A bench comprising Chief Justice B R Gavai and Justices Ujjal Bhuyan and K Vinod Chandran has taken swift action, scheduling the PIL for a hearing on October 10 after lawyer Vishal Tiwari stressed the urgency of the matter.
As per PTI, the plea seeks a court-monitored probe into the incidents and urges the constitution of a National Judicial Commission or Expert Committee headed by a retired Supreme Court judge.
The PIL requests that all pending FIRs and investigations concerning the deaths of children caused by toxic cough syrups across states be transferred to the CBI.
It seeks a probe under the supervision of a retired Supreme Court judge to ensure fairness and uniformity.
The petition contends that separate state-level investigations have led to fragmented accountability, enabling repeated lapses that allow hazardous formulations to reach the market.
The petition comes amid reports from Madhya Pradesh and Rajasthan, where several children died allegedly after consuming a particular kind of cough syrup.
The plea seeks court's direction to the central government to identify the regulatory failures that allowed substandard medicines to reach the market.
It also urged the court to mandate toxicological testing of all suspect products through NABL-accredited laboratories before any further sale or export is permitted.
The PIL claimed that laboratory tests conducted by the Madhya Pradesh government confirmed that Diethylene Glycol (DEG)—a toxic industrial solvent prohibited for pharmaceutical use—was found in 'Coldrif Cough Syrup', manufactured by Tamil Nadu's Sresan Pharma Pvt.
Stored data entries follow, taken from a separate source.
(** * SteelBoy: the best-fit cutting-stock core and its two reporters

    A shallow embedding of [SteelBoy.py]: the item expansion and the
    best-fit packer ([best_fit_cutting_stock]), the pattern reporter
    ([generate_pattern_details_table]) and the aggregate reporter
    ([generate_final_report]).

    Numbers.  Lengths, demands and the stock length are Python [int]s and
    are modelled by [Z].  The kerf is a number the caller passes.  The
    packer is embedded twice.  The first embedding computes with the exact
    rationals [Q], compared with [==]: it is the program run with a kerf
    that is a Python [int], [inject_Z k], where every value is an integer
    and nothing is rounded, and it carries the properties that do not depend
    on the arithmetic.  The second, the module [Binary64], computes as the
    program does with a kerf that is a Python [float]: in binary64, every
    operation rounded to the nearest float, a length or stock length too
    large for a float raising [OverflowError].  [float('inf')] is the extra
    point [Infinity] of [bound] in the first embedding.  The weight per
    metre and the figures of the aggregate report in metres and kilograms
    are floats, modelled by exact rationals. *)

From Stdlib Require Import QArith Lqa.
From Stdlib Require Import Floats.PrimFloat Floats.SpecFloat Floats.FloatOps.
From stdpp Require Import base list strings pretty sorting gmap.

(** ** Data model *)

(** A parsed row of the parts file, the tuple
    [(profile, length_val, demand_val, weight_per_m)] of [read_csv_parts]. *)
Record Part := mkPart {
  part_profile : string;
  part_length : Z;
  part_demand : Z;
  part_weight : Q
}.

(** One piece to cut, the tuple [(profile, length)]. *)
Definition CutItem : Type := string * Z.

(** A stock bar, the dict [{'remaining': ..., 'cuts': [...]}]. *)
Record Bin := mkBin {
  remaining : Q;
  cuts : list CutItem
}.

(** The value of [min_remaining], which starts at [float('inf')]. *)
Inductive bound :=
  | Finite (q : Q)
  | Infinity.

Definition Qltb (x y : Q) : bool := negb (Qle_bool y x).

(** [q < m] for a finite [q]; every finite number is below [Infinity]. *)
Definition below (q : Q) (m : bound) : bool :=
  match m with
  | Finite m' => Qltb q m'
  | Infinity => true
  end.

(** ** The packer *)

(** [items.extend([(profile, length)] * demand)] for each part; a list
    multiplied by a non-positive number is empty. *)
Definition expand_items (parts : list Part) : list CutItem :=
  flat_map
    (fun p => replicate (Z.to_nat (part_demand p)) (part_profile p, part_length p))
    parts.

(** [items.sort(key=lambda x: x[1], reverse=True)]: Python's sort is stable,
    also with [reverse=True].  Insertion from the right, each item going in
    front of the first item that is not longer. *)
Fixpoint insert_item (x : CutItem) (l : list CutItem) : list CutItem :=
  match l with
  | [] => [x]
  | y :: l' => if (x.2 <? y.2)%Z then y :: insert_item x l' else x :: y :: l'
  end.

Definition sort_items (items : list CutItem) : list CutItem :=
  foldr insert_item [] items.

(** The inner loop [for bin in bins], started at the bin of index [i], on
    the loop state [(best_bin, min_remaining)]; [best_bin] is the position
    of the bin it refers to. *)
Fixpoint scan_bins (effective_length : Q) (i : nat) (bins : list Bin)
    (st : option nat * bound) : option nat * bound :=
  match bins with
  | [] => st
  | bin :: bins' =>
      let st' :=
        if Qle_bool effective_length (remaining bin) then
          let remaining_after := (remaining bin - effective_length)%Q in
          if below remaining_after st.2 then (Some i, Finite remaining_after)
          else st
        else st in
      scan_bins effective_length (S i) bins' st'
  end.

Definition find_best_bin (effective_length : Q) (bins : list Bin) : option nat :=
  (scan_bins effective_length 0 bins (None, Infinity)).1.

(** [best_bin['remaining'] -= effective_length;
    best_bin['cuts'].append((profile, length))]. *)
Definition add_cut (effective_length : Q) (item : CutItem) (bin : Bin) : Bin :=
  {| remaining := (remaining bin - effective_length)%Q;
     cuts := cuts bin ++ [item] |}.

(** A fresh bin holding [item]. *)
Definition new_bin (stock_length : Z) (effective_length : Q) (item : CutItem) : Bin :=
  {| remaining := (inject_Z stock_length - effective_length)%Q;
     cuts := [item] |}.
Ltd.
“Despite the catastrophic findings, the Union Government and the Central Drugs Standard Control Organisation (CDSCO) allegedly failed to issue an immediate nationwide recall or ban, permitting the continued circulation of potentially poisonous medicines across States,” the plea stated.
“This is not a tragedy of chance but of negligence, apathy, and regulatory failure -- an institutional rot that allows counterfeit and adulterated drugs to enter the public market unchecked,” the PIL stated.